___ DATA SECTION
(** * 21stDev-Sphere: procedural geometry and per-frame animation

    A shallow embedding of the three hero-scene variants of the repository
    ([src/components/AIHeroScene.tsx], the neural-chip scene, and the two
    AI-core-sphere scenes) together with the properties their specification
    states about them.

    Conventions of the embedding.

    - A JavaScript [number] that holds a real quantity is a value of an
      abstract type [num] carrying the operations of the class [Num]; the
      code is written once against that interface and read at two
      instances: [R] (exact real arithmetic, for statements about every
      input) and [F64] (IEEE-754 binary64 with round-to-nearest-even, what
      a JavaScript engine computes, for runs on the literal seeds).
    - A JavaScript [number] that holds an integer of magnitude below 2^53
      (the PRNG state, loop counters, instance indices, buffer lengths) is
      a [Z]; [%] on such numbers is the truncated remainder [Z.rem].
    - A closure with private mutable state (the function returned by
      [seededRandom]) is its state; calling it is a state transition, and
      code that calls it repeatedly lives in the state monad [Gen].
    - Objects of three.js that the scenes only read (vertex buffers) are
      parameters. *)

From Stdlib Require Import ZArith List Bool Lia.
From Stdlib Require Import QArith.
From Stdlib Require Import Reals Lra.
From Stdlib Require Import Floats.SpecFloat.
Import ListNotations.

Set Implicit Arguments.

(* ------------------------------------------------------------------ *)
(** ** JavaScript numbers *)

Module JS.

(** The operations on numbers that the scenes use. [strict_eqb] is [===],
    [same_value_zero] is the equality of [Set], [to_float32] is what
    storing into a [Float32Array] does to a number. *)
Class Num (num : Type) : Type := {
  of_Z : Z -> num;
  add : num -> num -> num;
  sub : num -> num -> num;
  mul : num -> num -> num;
  div : num -> num -> num;
  neg : num -> num;
  gtb : num -> num -> bool;
  ltb : num -> num -> bool;
  strict_eqb : num -> num -> bool;
  same_value_zero : num -> num -> bool;
  Math_floor : num -> num;
  Math_round : num -> num;
  Math_sqrt : num -> num;
  Math_PI : num;
  to_float32 : num -> num
}.

(** [Math.sin] and [Math.cos], whose results the language leaves to the
    implementation. *)
Class Trig (num : Type) : Type := {
  Math_sin : num -> num;
  Math_cos : num -> num
}.

Declare Scope js_scope.
Delimit Scope js_scope with js.
Infix "+" := add : js_scope.
Infix "-" := sub : js_scope.
Infix "*" := mul : js_scope.
Infix "/" := div : js_scope.
Notation "- x" := (neg x) : js_scope.
Infix ">?" := gtb (at level 70, no associativity) : js_scope.
Infix "<?" := ltb (at level 70, no associativity) : js_scope.
Infix "===" := strict_eqb (at level 70, no associativity) : js_scope.

(** A decimal literal of the source: [lit 2.8] is the number the literal
    [2.8] denotes, the quotient of two integers that [num] represents
    exactly (correctly rounded at [F64], exact at [R]). *)
Definition lit {num} `{Num num} (q : Q) : num :=
  div (of_Z (Qnum q)) (of_Z (Zpos (Qden q))).

(** *** Exact real arithmetic *)

Definition Rgtb (x y : R) : bool := if Rlt_dec y x then true else false.
Definition Rltb (x y : R) : bool := if Rlt_dec x y then true else false.
Definition Reqb (x y : R) : bool := if Req_dec_T x y then true else false.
______
| REQUIRED WORK |
What is needed is an exact repetition of the lines from the first line of the records through the line containing "- A closure", both ends included, and nothing more.

| TASK RESULT |
(** * 21stDev-Sphere: procedural geometry and per-frame animation

    A shallow embedding of the three hero-scene variants of the repository
    ([src/components/AIHeroScene.tsx], the neural-chip scene, and the two
    AI-core-sphere scenes) together with the properties their specification
    states about them.

    Conventions of the embedding.

    - A JavaScript [number] that holds a real quantity is a value of an
      abstract type [num] carrying the operations of the class [Num]; the
      code is written once against that interface and read at two
      instances: [R] (exact real arithmetic, for statements about every
      input) and [F64] (IEEE-754 binary64 with round-to-nearest-even, what
      a JavaScript engine computes, for runs on the literal seeds).
    - A JavaScript [number] that holds an integer of magnitude below 2^53
      (the PRNG state, loop counters, instance indices, buffer lengths) is
      a [Z]; [%] on such numbers is the truncated remainder [Z.rem].
    - A closure with private mutable state (the function returned by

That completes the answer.